Vascular Damage Control Approach Using Direct Deployment of Self-Expandable PTFE Covered Stent as an Alternative to Intra-Arterial Shunt




Abdominal vascular injury; gunshot wound; endovascular; stent; damage control; intravascular shunt.


Introduction: The use of intravascular shunts for damage control purposes have been well described both in the battlefield and in the civilian environment. In this report we present a case in which a self-expandable polytetrafluoroethylene (PTFE) covered stent was used as an alternative to traditional damage control intra-arterial shunt to successfully control bleeding and reestablish arterial flow in the aortoiliac segment.

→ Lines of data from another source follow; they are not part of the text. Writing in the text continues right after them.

(** The decoding of the single value result of a stub that returns it. *)
Definition read_value (g : objcGen) (p : paramInfo) : outcome (list stmt) :=
  if negb (objcGen_seqType (typ p) =? "Ref") then
    t <- logged (objcType g (typ p)) ;;
    pure [SDecl t (name p) (ERead (objcGen_seqType (typ p)))]
  else
    ptype <- logged (objcType g (typ p)) ;;
    pure [SDecl "GoSeqRef*" (name p ++ "_ref") (ERead "Ref");
          SDecl ptype (name p) (EObjOf (name p ++ "_ref"));
          SIf (CIsNull (LVar (name p)))
            [SAssign (LVar (name p)) (EAllocInit (but_last ptype) (name p ++ "_ref"))]].

(** The decoding of one result of a stub with out-parameters. *)
Definition read_out (g : objcGen) (p : paramInfo) : outcome (list stmt) :=
  if isErrorType (typ p) then
    pure [SDecl "NSString*" ("_" ++ name p) (ERead "UTF8");
          SIf (CMsgAndOut ("_" ++ name p) (name p))
            [SNewDetails;
             SSetDetail ("_" ++ name p);
             SAssign (LDeref (name p)) ENSError]]
  else if negb (objcGen_seqType (typ p) =? "Ref") then
    t <- logged (objcType g (typ p)) ;;
    pure [SDecl t (name p ++ "_val") (ERead (objcGen_seqType (typ p)));
          SIf (CNotNull (name p))
            [SAssign (LDeref (name p)) (EVar (name p ++ "_val"))]]
  else
    ptype <- logged (objcType g (typ p)) ;;
    pure [SDecl "GoSeqRef*" (name p ++ "_ref") (ERead "Ref");
          SIf (CNotNull (name p))
            [SAssign (LDeref (name p)) (EObjOf (name p ++ "_ref"));
             SIf (CIsNull (LDeref (name p)))
               [SAssign (LDeref (name p)) (EAllocInit (but_last ptype) (name p ++ "_ref"))]]].

(** The closing [return] of a stub. *)
Definition return_stmt (s : funcSummary) : list stmt :=
  match last (map Some (s_retParams s)) None with
  | Some p =>
      if isErrorType (typ p) then [SReturn (ELenIsZero ("_" ++ name p))]
      else [SReturn (EVar (name p))]
  | None => []
  end.

(** [g.genFunc]: the body of a stub. *)
Definition genFunc (g : objcGen) (pkgDesc callDesc : string) (s : funcSummary)
    (isMethod : bool) : outcome (list stmt) :=
  let head :=
    ([SBuf "in_"; SBuf "out_"]
       ++ (if isMethod then [SWrite "Ref" (ERefOf "self")] else [])
       ++ map write_param (s_params s)
       ++ [SSend pkgDesc callDesc])%list in
  reads <- (if returnsVal s then
              match s_retParams s with
              | p :: _ => read_value g p
              | [] => pure []
              end
            else
              blocks <- forM (s_retParams s) (read_out g) ;; pure (concat blocks)) ;;
  pure (head ++ reads ++ [SFree "in_"; SFree "out_"] ++ return_stmt s)%list.
(** * Beach crowd estimation: tiling, detection merging, pixel-density
      fallback and busyness scoring

    A shallow embedding of the algorithmic core of the detector scripts
    ([beach-detector.py], [pi-detector.py], [yolo-detector.py] and
    [pixel-density-analyzer.py]) together with the properties the
    specification states about them.

    Conventions of the embedding.
    - Python [float] values are idealised as exact rationals ([Q]); every
      concrete input used below stays well away from any point where binary
      rounding could change a comparison or a truncation.
    - Python [int] values are [Z]; list positions are [nat].
    - A raised exception is an explicit [Raise] result.
    - The pretrained detector, OpenCV and the file system are external
      collaborators: their answers are inputs of the embedded functions. *)

From Stdlib Require Import ZArith QArith Qround Qabs Qminmax Lia Lqa Bool String List.
From Stdlib Require Import Permutation Sorted.
Import ListNotations.

Open Scope Q_scope.

(** ** Python numeric primitives *)

Module PyNum.

(** [int(x)] on a float: truncation toward zero. *)
Definition py_int (x : Q) : Z := Z.quot (Qnum x) (Zpos (Qden x)).

(** [round(x)]: nearest integer, exact halves go to the even neighbour. *)
Definition py_round (x : Q) : Z :=
  let f := Qfloor x in
  match Qcompare (x - inject_Z f) 0.5 with
  | Lt => f
  | Gt => (f + 1)%Z
  | Eq => if Z.even f then f else (f + 1)%Z
  end.

(** [round(x, 2)]. *)
Definition py_round2 (x : Q) : Q := inject_Z (py_round (x * 100)) / 100.

(** Outcome of a call that may raise. *)
Inductive result (A : Type) : Type :=
| Return (a : A)
| Raise (exn : string).
Arguments Return {A} a.
Arguments Raise {A} exn.

Definition bind {A B} (r : result A) (k : A -> result B) : result B :=
  match r with
  | Return a => k a
  | Raise e => Raise e
  end.

(** A nearest integer of [x] is at distance at most one half. *)
Definition nearest_integer (x : Q) (z : Z) : Prop := Qabs (x - inject_Z z) <= 0.5.

End PyNum.
Import PyNum.

(** ** Busyness scorer ([pi-detector.py], [calculate_busyness]) *)

Module Busyness.

Inductive Level : Type := quiet | moderate | busy | very_busy.

Record BusynessResult : Type := {
  score : Z;
  level : Level;
  density : Q
}.

(** The score and level of a density, as the four branches compute them. *)
Definition score_level (density : Q) : Z * Level :=
  if Qle_bool density 0.5 then
    (py_int ((density / 0.5) * 25), quiet)
  else if Qle_bool density 2.0 then
    (py_int (25 + ((density - 0.5) / 1.5) * 25), moderate)
  else if Qle_bool density 4.0 then
    (py_int (50 + ((density - 2.0) / 2.0) * 25), busy)
  else
    (Z.min 100 (py_int (75 + ((density - 4.0) / 4.0) * 25)), very_busy).

Definition calculate_busyness (person_count : Z) (beach_area_sqm : Q)
  : result BusynessResult :=
  if Qeq_bool beach_area_sqm 0 then Raise "ZeroDivisionError"
  else
    let density := (inject_Z person_count / beach_area_sqm) * 100 in
    let '(score, level) := score_level density in
    Return {| score := score; level := level; density := py_round2 density |}.


Definition spec_density (person_count : Z) (reference_area : Q) : Q :=
  (inject_Z person_count / reference_area) * 100.

End Busyness.

(** ** Pixel-statistics fallback ([pixel-density-analyzer.py]) *)

Module PixelDensity.

(** What OpenCV reports for a decoded image: its shape and the number of
    non-zero pixels of each mask. *)
Record PixelCounts : Type := {
  height : Z;
  width : Z;
  skin_pixels : Z;
  bright_pixels : Z;
  edge_pixels : Z;
  activity_pixels : Z
}.

Record Estimate : Type := {
  total_persons : Z;
  confidence : Q;
  weighted_activity : Q
}.

Inductive Analysis : Type :=
| Success (e : Estimate)
| Failure (error : string).

Definition percentage (pixels total_pixels : Z) : Q :=
  (inject_Z pixels / inject_Z total_pixels) * 100.

Definition avg_person_pixel_percentage : Q := 1.0.

(** Step 5 of [analyze_pixel_density]: the person estimate from the three
    percentages. *)
Definition estimate_persons (skin_percentage bright_percentage edge_percentage : Q)
  : Z :=
  let weighted_activity :=
    (skin_percentage * 0.6) + (bright_percentage * 0.25) + (edge_percentage * 0.15) in
  let estimated_persons := py_int (weighted_activity / avg_person_pixel_percentage) in
  Z.max 0 (Z.min estimated_persons 500).

(** The confidence, from the strength of the skin and colour signals. *)
Definition estimate_confidence (skin_percentage bright_percentage : Q) : Q :=
  let signal_strength := (skin_percentage + bright_percentage) / 2 in
  if negb (Qle_bool 1.0 signal_strength) then 0.3
  else if negb (Qle_bool 3.0 signal_strength) then 0.5
  else if negb (Qle_bool 6.0 signal_strength) then 0.7
  else 0.85.
Lemma hitTest_none (hp : ref -> Viewport) (x y : float) (vps : list ref) :
  hitTest hp x y vps = None <->
  forall vp, In vp vps -> enabled (hp vp) && isPointInside (geometry (hp vp)) x y = false.
Proof.
  induction vps as [|v rest IH]; simpl.
  - split; [intros _ vp []|reflexivity].
  - destruct (enabled (hp v) && isPointInside (geometry (hp v)) x y) eqn:Hv.
    + split; [discriminate|]. intros H. rewrite (H v) in Hv; [discriminate|now left].
    + rewrite IH. split.
      * intros H vp [<-|Hin]; auto.
      * intros H vp Hin; apply H; now right.
Qed.

Lemma hitTest_In (hp : ref -> Viewport) (x y : float) (vps : list ref) (vp : ref) :
  hitTest hp x y vps = Some vp -> In vp vps /\ enabled (hp vp) = true.
Proof.
  intros H. destruct (hitTest_first _ _ _ _ _ H) as (i & Hi & Hc & _).
  split; [eapply nth_error_In; eauto|].
  now apply andb_true_iff in Hc.
Qed.

(** Two first containing viewports are the same one. *)
Lemma firstContaining_unique (s : State) (x y : float) (v w : ref) :
  firstContaining s x y v -> firstContaining s x y w -> v = w.
Proof.
  intros (i & Hi & Hci & Hbi) (j & Hj & Hcj & Hbj).
  destruct (Nat.lt_trichotomy i j) as [Hlt|[->|Hlt]].
  - rewrite (Hbj i v Hlt Hi) in Hci; discriminate.
  - congruence.
  - rewrite (Hbi j w Hlt Hj) in Hcj; discriminate.
Qed.

Lemma hitTest_firstContaining (s : State) (x y : float) (vp : ref) :
  hitTest (heap s) x y (viewports s) = Some vp <-> firstContaining s x y vp.
Proof.
  split.
  - intros H. exact (hitTest_first _ _ _ _ _ H).
  - intros Hf. destruct (hitTest (heap s) x y (viewports s)) as [w|] eqn:Hw.
    + f_equal. eapply firstContaining_unique; eauto. exact (hitTest_first _ _ _ _ _ Hw).
    + destruct Hf as (i & Hi & Hc & _).
      rewrite hitTest_none in Hw. unfold contains in Hc.
      rewrite (Hw vp) in Hc; [discriminate|eapply nth_error_In; eauto].
Qed.

Lemma hitTest_noneContaining (s : State) (x y : float) :
  hitTest (heap s) x y (viewports s) = None <-> noneContaining s x y.
Proof. apply hitTest_none. Qed.
(** C1 (as the code has it): in the result of [listTickets] with the empty
    filter, a ticket updated more recently than another one precedes it.
    The ordering is [("-updated_on",)] alone; it says nothing about
    tickets updated at the same instant. *)
Theorem listTickets_recent_first (s : Store) (a b : Ticket.t) :
  In a (listTickets no_filter s) ->
  In b (listTickets no_filter s) ->
  Ticket.updated_on a > Ticket.updated_on b ->
  precedes a b (listTickets no_filter s).
Proof.
  intros Ha Hb Hgt.
  apply (sorted_desc_precedes Ticket.updated_on); try assumption.
  unfold listTickets, Ticket.Meta_ordering.
  apply order_by_desc_sorted.
Qed.

Lemma listTickets_recent_first_witness :
  precedes (new_ticket 2 9 printer_ticket) (new_ticket 1 5 printer_ticket)
    (listTickets no_filter older_and_newer).
Proof.
  apply listTickets_recent_first.
  - vm_compute. left. reflexivity.
  - vm_compute. right. left. reflexivity.
  - vm_compute. reflexivity.
Defined.

(** C1 (as stated) fails: two tickets updated at the same instant are
    listed in the order the store yields them, here the one with the
    smaller id first. *)
Lemma listTickets_ties_not_by_id :
  ~ recent_first_then_id (listTickets no_filter two_tickets_same_instant).
Proof.
  intros H.
  destruct (H (new_ticket 2 5 printer_ticket) (new_ticket 1 5 printer_ticket))
    as [_ Htie].
  - vm_compute. right. left. reflexivity.
  - vm_compute. left. reflexivity.
  - destruct Htie as (l1 & l2 & l3 & E); [reflexivity | reflexivity |].
    assert (Hl : listTickets no_filter two_tickets_same_instant
                 = [new_ticket 1 5 printer_ticket;
                    new_ticket 2 5 printer_ticket])
      by (vm_compute; reflexivity).
    rewrite Hl in E. clear Hl H.
    destruct l1 as [|x1 l1]; simpl in E.
    + inversion E.
    + inversion E as [[Hx E']].
      destruct l1 as [|x2 l1]; simpl in E'.
      * inversion E' as [E'']. destruct l2; discriminate E''.
      * inversion E' as [[Hx' E'']]. destruct l1; discriminate E''.
Qed.

(** ** Comments of a ticket *)
















(** ** Validation *)

Lemma lstrip_length (s : string) :
  (String.length (Text.lstrip s) <= String.length s)%nat.
Proof.
  induction s as [|c r IH]; simpl; [lia|].
  destruct (Text.is_space c); simpl; lia.
Qed.

Lemma rstrip_length (s : string) :
  (String.length (Text.rstrip s) <= String.length s)%nat.
Proof.
  induction s as [|c r IH]; simpl; [lia|].
  destruct (Text.rstrip r) as [|c' r'] eqn:E; simpl in *.
  - destruct (Text.is_space c); simpl; lia.
  - lia.
Qed.

Lemma strip_len (s : string) : Text.len (Text.strip s) <= Text.len s.
Proof.
  unfold Text.len, Text.strip.
  pose proof (rstrip_length (Text.lstrip s)).
  pose proof (lstrip_length s). lia.
Qed.

Lemma textfield_not_empty_short (min_length : Z) (value : string) :
  Text.len (Html.strip_tags value) < min_length ->
  Validators.textfield_not_empty min_length value = [EmptyOrTooShort].
Proof.
  intros Hlen.
  unfold Validators.textfield_not_empty, Validators.non_empty_text_violations.
  pose proof (strip_len (Html.strip_tags value)) as Hs.
  destruct (Text.len (Text.strip (Html.strip_tags value)) <? min_length)
    eqn:E; [reflexivity|].
  apply Z.ltb_ge in E. lia.
Qed.
(** X22. A search never touches the positions, and either leaves the
    selection as it was or selects one thing and clears the other: a station
    of the stops table; or a train that is one of the current positions; or
    a placeholder for a trip of the trips table, SCHEDULED, with bearing 0
    and no neighbouring stops, at the coordinates of the first stop of that
    trip. *)
Theorem search_selects_one (gtfsData : option GTFSData) (searchTerm : string)
  (st : AppState) (outcome : SearchOutcome) :
  handleSearch toLowerCase gtfsData searchTerm st = Ok outcome ->
  app_positions (after outcome) = app_positions st
  /\ (after outcome = st
      \/ (app_selectedTrain (after outcome) = None
          /\ exists (gtfs : GTFSData) (stop : Stop),
               gtfsData = Some gtfs
               /\ In stop (JsMap.values (stops gtfs))
               /\ app_selectedStation (after outcome) = Some stop)
      \/ (app_selectedStation (after outcome) = None
          /\ exists p : TrainPosition,
               app_selectedTrain (after outcome) = Some p
               /\ (In p (app_positions st)
                   \/ (status p = SCHEDULED /\ bearing p = 0%R
                       /\ prevStop p = None /\ nextStop p = None
                       /\ exists (gtfs : GTFSData) (tr : Trip)
                                 (first : StopTime) (rest : list StopTime)
                                 (stop : Stop),
                            gtfsData = Some gtfs
                            /\ In tr (JsMap.values (trips gtfs))
                            /\ trip p = Some tr
                            /\ pos_trip_id p = trip_id tr
                            /\ JsMap.get (stopTimes gtfs) (trip_id tr)
                               = Some (first :: rest)
                            /\ JsMap.get (stops gtfs) (st_stop_id first)
                               = Some stop
                            /\ lat p = stop_lat stop
                            /\ lng p = stop_lon stop)))).
Proof.
  unfold handleSearch.
  destruct (String.eqb (trim searchTerm) "");
    [intros H; injection H as <-; auto |].
  destruct gtfsData as [gtfs |]; [| intros H; injection H as <-; auto].
  cbv zeta.
  destruct (findM _ (JsMap.values (stops gtfs))) as [[foundStop |] |]
    eqn:Hstop; cbn [bind]; [| | discriminate].
  { intros H. injection H as <-. split; [reflexivity |]. right. left.
    split; [reflexivity |]. exists gtfs, foundStop.
    apply findM_Some in Hstop. destruct Hstop as (l1 & l2 & -> & _).
    split; [reflexivity |]. split; [| reflexivity].
    apply in_or_app. right. now left. }
  destruct (findM _ (app_positions st)) as [[foundLive |] |] eqn:Hlive;
    cbn [bind]; [| | discriminate].
  { intros H. injection H as <-. split; [reflexivity |]. right. right.
    split; [reflexivity |]. exists foundLive.
    split; [reflexivity |]. left.
    apply findM_Some in Hlive. destruct Hlive as (l1 & l2 & -> & _).
    apply in_or_app. right. now left. }
  destruct (findM _ (JsMap.values (trips gtfs))) as [[foundTrip |] |]
    eqn:Htrip; cbn [bind];
    [| intros H; injection H as <-; auto | discriminate].
  destruct (JsMap.get (stopTimes gtfs) (trip_id foundTrip)) as [times |]
    eqn:Htimes; cbn [bind]; [| intros H; injection H as <-; auto].
  destruct times as [| first rest]; [discriminate |].
  cbn [nth_error prop bind].
  destruct (JsMap.get (stops gtfs) (st_stop_id first)) as [stop |] eqn:Hfirst;
    [| intros H; injection H as <-; auto].
  intros H. injection H as <-. split; [reflexivity |]. right. right.
  split; [reflexivity |]. eexists. split; [reflexivity |]. right.
  cbn [status bearing prevStop nextStop trip pos_trip_id lat lng].
  repeat (split; [reflexivity |]).
  exists gtfs, foundTrip, first, rest, stop.
  apply findM_Some in Htrip. destruct Htrip as (l1 & l2 & Hl & _).
  rewrite Hl. repeat split; auto.
  apply in_or_app. right. now left.
Qed.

Case Description: 50 year-old male presented in extremis after sustaining multiple abdominal gunshot wounds. After resuscitative thoracotomy, laparotomy demonstrated transection of the right common iliac artery at its origin, destructive pancreatic head injury with associated superior mesenteric vein (SMV) injury and duodenal devascularization, and multiple small bowel and colonic injuries. Because of the location of the injury at the aortoiliac junction, temporary intra-arterial shunt placement would not be possible as no residual iliac cuff was available to secure a tie around the shunt proximally. A self-expandable PTFE covered stent was then introduced and directed across the injury under direct visualization and deployed to bridge the defect from the aortic bifurcation to the right common iliac artery. After deployment, the stent was hemostatic and pulses were palpable in bilateral iliac and common femoral arteries. The SMV was then primarily repaired, a duodenopancreatectomy was performed and left in discontinuity, and multiple small bowel resections and a sigmoidectomy were performed using GIA staplers and left in discontinuity. The retroperitoneum was packed and temporary closure of the abdomen and left chest achieved with negative pressure dressing. Total operative time was 65 minutes. After a 4-hour period of resuscitation in the ICU, the patient became hemodynamically unstable and was re-explored. Diffuse bleeding was identified in all raw surfaces of the retroperitoneum, abdominal wall and chest wall. The area of the stent was hemostatic. The right colon was massively dilated from intraluminal bleeding, so a right hemicolectomy was performed. Despite resuscitative efforts and more than 100 units of blood products the patient expired.

Conclusion: In this report we described the use of direct endovascular repair using a self-expandable PTFE covered stent in the aortoiliac location as an alternative to temporary intra-arterial shunt placement. This technique allowed quick hemostasis and reestablishment of arterial flow in an area in which traditional intra-arterial shunts would not be feasible.